Discovery of a Covalent Inhibitor Targeting the PHGDH Dimer Interface with Antitumor Efficacy.

Lei Feng,Yang Liu,Yiwei Zhang,Zhongjiao Fan,Xinyuan Wu,Xiancheng Yang,Leyi Liu,Zhibei Qu,Ying Shen,Xiaojie Lu,Lu Zhou

Journal of Medicinal Chemistry

DOI: 10.1021/acs.jmedchem.6c00456

Abstract

Protein oligomerization is functionally essential for many enzymes, yet small-molecule strategies that directly target dimer interfaces remain challenging. Cysteine residues at protein dimer interfaces offer chemically addressable sites for modulating oligomeric assembly. Here, we used covalent DNA-encoded chemical library (CoDEL) screening to identify site-selective covalent hits targeting the PHGDH dimer interface.
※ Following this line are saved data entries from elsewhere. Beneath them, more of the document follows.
(* ===== verification/Turnstile.v ===== *)
(** * The turnstile supply ledger (shielded-core/src/turnstile.rs)

    The public accounting of value entering (coinbase) and leaving (fees) the
    shielded pool, and the homomorphic value-commitment reference check.  The
    Pedersen commitments themselves are the orchard crate's: they are the
    fields of the class [ValueCommitScheme], with the algebraic laws the
    source relies on in [ValueCommitLaws]. *)

From S2P Require Import Prelude Bytes.

Inductive TurnstileViolation :=
| PoolUnderflow (coinbase fees : Z)
| Overflow
| CommitmentMismatch.

Record SupplyLedger := mkSupplyLedger {
  cumulative_coinbase : Z;
  cumulative_fees : Z;
}.

Definition ledger_new : SupplyLedger := mkSupplyLedger 0 0.

Definition from_totals (cb fees : Z) : SupplyLedger := mkSupplyLedger cb fees.

(** [self.cumulative_coinbase.checked_add(subsidy as u128).ok_or(Overflow)?] *)
Definition mint_coinbase (l : SupplyLedger) (subsidy : Z) : res TurnstileViolation SupplyLedger :=
  c ← ok_or Overflow (checked_add 128 (cumulative_coinbase l) subsidy);
  Ok (mkSupplyLedger c (cumulative_fees l)).

Definition collect_fees (l : SupplyLedger) (fee : Z) : res TurnstileViolation SupplyLedger :=
  f ← ok_or Overflow (checked_add 128 (cumulative_fees l) fee);
  Ok (mkSupplyLedger (cumulative_coinbase l) f).

Definition pool_value (l : SupplyLedger) : res TurnstileViolation Z :=
  ok_or (PoolUnderflow (cumulative_coinbase l) (cumulative_fees l))
        (checked_sub (cumulative_coinbase l) (cumulative_fees l)).

Definition ledger_check (l : SupplyLedger) : res TurnstileViolation unit :=
  _ ← pool_value l; Ok tt.

(** The ledger's type invariant: both totals are [u128] values. *)
Definition ledger_wf (l : SupplyLedger) : Prop :=
  in_u 128 (cumulative_coinbase l) ∧ in_u 128 (cumulative_fees l).

(** The supply invariant: the pool never holds a negative value. *)
Definition ledger_sound (l : SupplyLedger) : Prop :=
  ledger_wf l ∧ cumulative_fees l ≤ cumulative_coinbase l.

Lemma ledger_new_sound : ledger_sound ledger_new.
Proof. repeat split; simpl; lia. Qed.

Lemma mint_coinbase_Ok l s l' :
  mint_coinbase l s = Ok l' ↔
  l' = mkSupplyLedger (cumulative_coinbase l + s) (cumulative_fees l) ∧
  cumulative_coinbase l + s < 2 ^ 128.
Proof.
  unfold mint_coinbase. split.
  - intros H. res_inv. apply checked_add_Some in Hx as [-> ?]. done.
  - intros [-> H]. assert (checked_add 128 (cumulative_coinbase l) s = Some (cumulative_coinbase l + s)) as ->;
      [by apply checked_add_Some|done].
Qed.

Lemma collect_fees_Ok l s l' :
  collect_fees l s = Ok l' ↔
  l' = mkSupplyLedger (cumulative_coinbase l) (cumulative_fees l + s) ∧
  cumulative_fees l + s < 2 ^ 128.
Proof.
  unfold collect_fees. split.
  - intros H. res_inv. apply checked_add_Some in Hx as [-> ?]. done.
  - intros [-> H]. assert (checked_add 128 (cumulative_fees l) s = Some (cumulative_fees l + s)) as ->;
      [by apply checked_add_Some|done].
Qed.

Lemma pool_value_Ok l v :
  pool_value l = Ok v ↔
  v = cumulative_coinbase l - cumulative_fees l ∧ cumulative_fees l ≤ cumulative_coinbase l.
Proof. unfold pool_value. by rewrite ok_or_Ok, checked_sub_Some. Qed.

Lemma ledger_check_Ok l :
  ledger_check l = Ok tt ↔ cumulative_fees l ≤ cumulative_coinbase l.
Proof.
  unfold ledger_check. rewrite bind_Ok. setoid_rewrite pool_value_Ok.
  split; [naive_solver|]. intros. eexists; eauto.
Qed.

Lemma ledger_check_cases l :
  ledger_check l = Ok tt ∨
  ledger_check l = Err (PoolUnderflow (cumulative_coinbase l) (cumulative_fees l)).
Proof.
  unfold ledger_check, pool_value, checked_sub. case_match; simpl; auto.
Qed.

(** ** Value commitments *)

(** The orchard value-commitment types and operations the module calls. *)
Class ValueCommitScheme := {
  ValueCommitment : Type;
  Trapdoor : Type;
  ValueSum : Type;
  note_value_sub : Z → Z → ValueSum;
  derive : ValueSum → Trapdoor → ValueCommitment;
  vc_add : ValueCommitment → ValueCommitment → ValueCommitment;
  vc_to_bytes : ValueCommitment → bytes;
  trapdoor_from_bytes : bytes → option Trapdoor;
  trapdoor_add : Trapdoor → Trapdoor → Trapdoor;
}.

Section Commitments.
Context `{ValueCommitScheme}.

Definition zero_trapdoor : res Empty_set Trapdoor :=
  unwrap (trapdoor_from_bytes (replicate 32 0)).

(** [NoteValue] is [u64]; [NoteValue - NoteValue] yields the exact difference. *)
Definition value_sum (v : Z) : ValueSum :=
  if 0 <=? v then note_value_sub v 0 else note_value_sub 0 (Z.abs v).

Definition commit (value : Z) (rcv : Trapdoor) : ValueCommitment := derive (value_sum value) rcv.

Record ValueCommitmentAccumulator := mkAccumulator { acc_sum : ValueCommitment }.

Definition accumulator_new : res Empty_set ValueCommitmentAccumulator :=
  z ← zero_trapdoor; Ok (mkAccumulator (commit 0 z)).

Definition accumulator_add (a : ValueCommitmentAccumulator) (cv : ValueCommitment)
    : ValueCommitmentAccumulator := mkAccumulator (vc_add (acc_sum a) cv).

Definition accumulator_total (a : ValueCommitmentAccumulator) : ValueCommitment := acc_sum a.

(** [-pool_value] is an [i64] negation: it overflows on [i64::MIN]. *)
Definition reconcile (sum_cv : ValueCommitment) (pool : Z) (aggregate : Trapdoor)
    : res TurnstileViolation unit :=
  if pool =? - 2 ^ 63 then Panic else
  let expected := commit (- pool) aggregate in
  if bool_decide (vc_to_bytes sum_cv = vc_to_bytes expected) then Ok tt
  else Err CommitmentMismatch.
End Commitments.

(** What the module relies on: the difference of two note values only depends
    on their integer difference, commitments add in value and trapdoor, the
    all-zero encoding is the neutral trapdoor, and a commitment's encoding
    determines its value for a fixed trapdoor. *)
Class ValueCommitLaws `(ValueCommitScheme) := {
  sum_of : Z → ValueSum;
  note_value_sub_spec a b : note_value_sub a b = sum_of (a - b);
  derive_add x y r s :
    vc_add (derive (sum_of x) r) (derive (sum_of y) s) =
    derive (sum_of (x + y)) (trapdoor_add r s);
  zero_trapdoor_canonical :
    ∃ z, trapdoor_from_bytes (replicate 32 0) = Some z ∧ ∀ r, trapdoor_add z r = r;
  commitment_binding x y r :
    in_i 64 x → in_i 64 y →
    vc_to_bytes (derive (sum_of x) r) = vc_to_bytes (derive (sum_of y) r) → x = y;
}.

Section CommitmentLemmas.
Context `{HL : ValueCommitLaws}.

Lemma value_sum_spec v : value_sum v = sum_of v.
Proof.
  unfold value_sum. destruct (Z.leb_spec 0 v); rewrite note_value_sub_spec; f_equal; lia.
Qed.

Lemma commit_add x y r s : vc_add (commit x r) (commit y s) = commit (x + y) (trapdoor_add r s).
Proof. unfold commit. rewrite !value_sum_spec. apply derive_add. Qed.

(** The accumulator loop over the net commitments of a batch of actions. *)
Definition accumulate (actions : list (Z * Trapdoor)) (a : ValueCommitmentAccumulator)
    : ValueCommitmentAccumulator :=
  foldl (λ a '(v, r), accumulator_add a (commit v r)) a actions.

Lemma accumulate_spec actions v0 r0 :
  acc_sum (accumulate actions (mkAccumulator (commit v0 r0))) =
  commit (v0 + sumZ (actions.*1)) (foldl trapdoor_add r0 (actions.*2)).
Proof.
  unfold accumulate.
  revert v0 r0; induction actions as [|[v r] l IH]; intros v0 r0; cbn [foldl].
  { simpl. by rewrite Z.add_0_r. }
  change (accumulator_add (mkAccumulator (commit v0 r0)) (commit v r))
    with (mkAccumulator (vc_add (commit v0 r0) (commit v r))).
  rewrite commit_add, IH. csimpl. rewrite sumZ_cons. f_equal. lia.
Qed.

Lemma reconcile_commit v r pool :
  in_i 64 v → in_i 64 pool → pool ≠ - 2 ^ 63 →
  reconcile (commit v r) pool r = if bool_decide (pool = - v) then Ok tt else Err CommitmentMismatch.
Proof.
  intros Hv Hp Hmin. unfold reconcile. rewrite (proj2 (Z.eqb_neq _ _)) by done.
  assert (vc_to_bytes (commit v r) = vc_to_bytes (commit (- pool) r) ↔ pool = - v) as Hiff.
  { split; [|by intros ->; rewrite Z.opp_involutive]. unfold commit.
    rewrite !value_sum_spec. intros Heq. apply commitment_binding in Heq; [lia|done|].
    unfold in_i in *. lia. }
  by rewrite (bool_decide_ext _ _ Hiff).
Qed.

(** Reconciliation: after summing the net value commitments of any batch
    of actions, the check against a public pool value under the aggregate
    trapdoor passes exactly when the pool value is the negated sum of the
    actions' net values, and fails with [CommitmentMismatch] otherwise. *)
Theorem reconcile_detects_inflation (actions : list (Z * Trapdoor)) (pool : Z) :
  in_i 64 (sumZ (actions.*1)) → in_i 64 pool → pool ≠ - 2 ^ 63 →
  ∃ z a, zero_trapdoor = Ok z ∧ accumulator_new = Ok a ∧
    reconcile (accumulator_total (accumulate actions a)) pool
              (foldl trapdoor_add z (actions.*2)) =
    if bool_decide (pool = - sumZ (actions.*1)) then Ok tt else Err CommitmentMismatch.
Proof.
  intros Hv Hp Hmin. destruct zero_trapdoor_canonical as (z & Hz & _).
  exists z, (mkAccumulator (commit 0 z)).
  unfold accumulator_new, zero_trapdoor. rewrite Hz. repeat split.
  unfold accumulator_total. rewrite accumulate_spec. by apply reconcile_commit.
Qed.
End CommitmentLemmas.

(** A concrete scheme: the commitment to [v] under [r] is the pair itself. *)
Definition pair_scheme : ValueCommitScheme := {|
  ValueCommitment := Z * Z;
  Trapdoor := Z;
  ValueSum := Z;
  note_value_sub := Z.sub;
  derive v r := (v, r);
  vc_add '(v, r) '(w, s) := (v + w, r + s);
  vc_to_bytes '(v, r) := [v; r];
  trapdoor_from_bytes l := Some (of_le_bytes l);
  trapdoor_add := Z.add;
|}.

Definition pair_scheme_laws : ValueCommitLaws pair_scheme.
Proof.
  refine {| sum_of := (λ x, x) : Z → @ValueSum pair_scheme |}; try done.
  - exists 0. by split.
  - simpl. intros x y r _ _ Heq. by simplify_eq.
Defined.

Lemma reconcile_detects_inflation_witness :
  ∃ z a, @zero_trapdoor pair_scheme = Ok z ∧ @accumulator_new pair_scheme = Ok a ∧
    @reconcile pair_scheme
      (@accumulator_total pair_scheme (@accumulate pair_scheme [(10, 1); (-3, 2)] a)) (-7)
      (foldl (@trapdoor_add pair_scheme) z [1; 2]) = Ok tt.
Proof.
  apply (@reconcile_detects_inflation pair_scheme pair_scheme_laws [(10, 1); (-3, 2)] (-7));
    unfold in_i; vm_compute; done.
Defined.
Covalent hits emerging from CoDEL screening were optimized to yield a selective covalent inhibitor engaging the interfacial Cys281. A representative compound, D5-2, potently disrupts PHGDH dimerization and inhibits its enzymatic activity, restores sensitivity to EGFR tyrosine kinase inhibitors in resistant lung adenocarcinoma cells in vitro, and exhibits antitumor efficacy in mouse xenograft models. Together, these findings establish dimer-interface cysteine targeting as a mechanism-based and therapeutically relevant strategy for modulating PHGDH function, and highlight the potential of CoDEL for discovering covalent inhibitors of protein-protein interfaces.